== EXERCISE DATA ==
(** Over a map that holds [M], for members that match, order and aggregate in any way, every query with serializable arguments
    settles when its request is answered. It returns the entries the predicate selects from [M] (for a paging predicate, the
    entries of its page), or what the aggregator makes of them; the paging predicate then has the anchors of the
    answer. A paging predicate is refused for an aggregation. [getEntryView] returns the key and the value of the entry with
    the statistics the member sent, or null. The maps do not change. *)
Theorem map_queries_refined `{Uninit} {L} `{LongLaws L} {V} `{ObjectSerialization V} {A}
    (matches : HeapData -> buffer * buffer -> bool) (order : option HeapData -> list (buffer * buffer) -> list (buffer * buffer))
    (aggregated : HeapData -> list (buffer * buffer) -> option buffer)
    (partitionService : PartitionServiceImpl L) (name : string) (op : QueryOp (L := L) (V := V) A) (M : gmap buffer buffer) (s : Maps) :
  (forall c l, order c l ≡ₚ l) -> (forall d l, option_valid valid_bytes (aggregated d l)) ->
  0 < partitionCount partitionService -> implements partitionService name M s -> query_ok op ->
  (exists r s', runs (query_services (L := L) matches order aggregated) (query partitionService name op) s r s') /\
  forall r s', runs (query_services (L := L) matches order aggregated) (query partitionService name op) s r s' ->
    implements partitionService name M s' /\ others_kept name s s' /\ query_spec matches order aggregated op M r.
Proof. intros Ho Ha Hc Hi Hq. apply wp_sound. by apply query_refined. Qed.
===
- [WHAT YOU WILL DO]
Single out each line of the records above with the string "entries" in it, and copy it.

- [EXERCISE OUTPUT]
    settles when its request is answered. It returns the entries the predicate selects from [M] (for a paging predicate, the
    entries of its page), or what the aggregator makes of them; the paging predicate then has the anchors of the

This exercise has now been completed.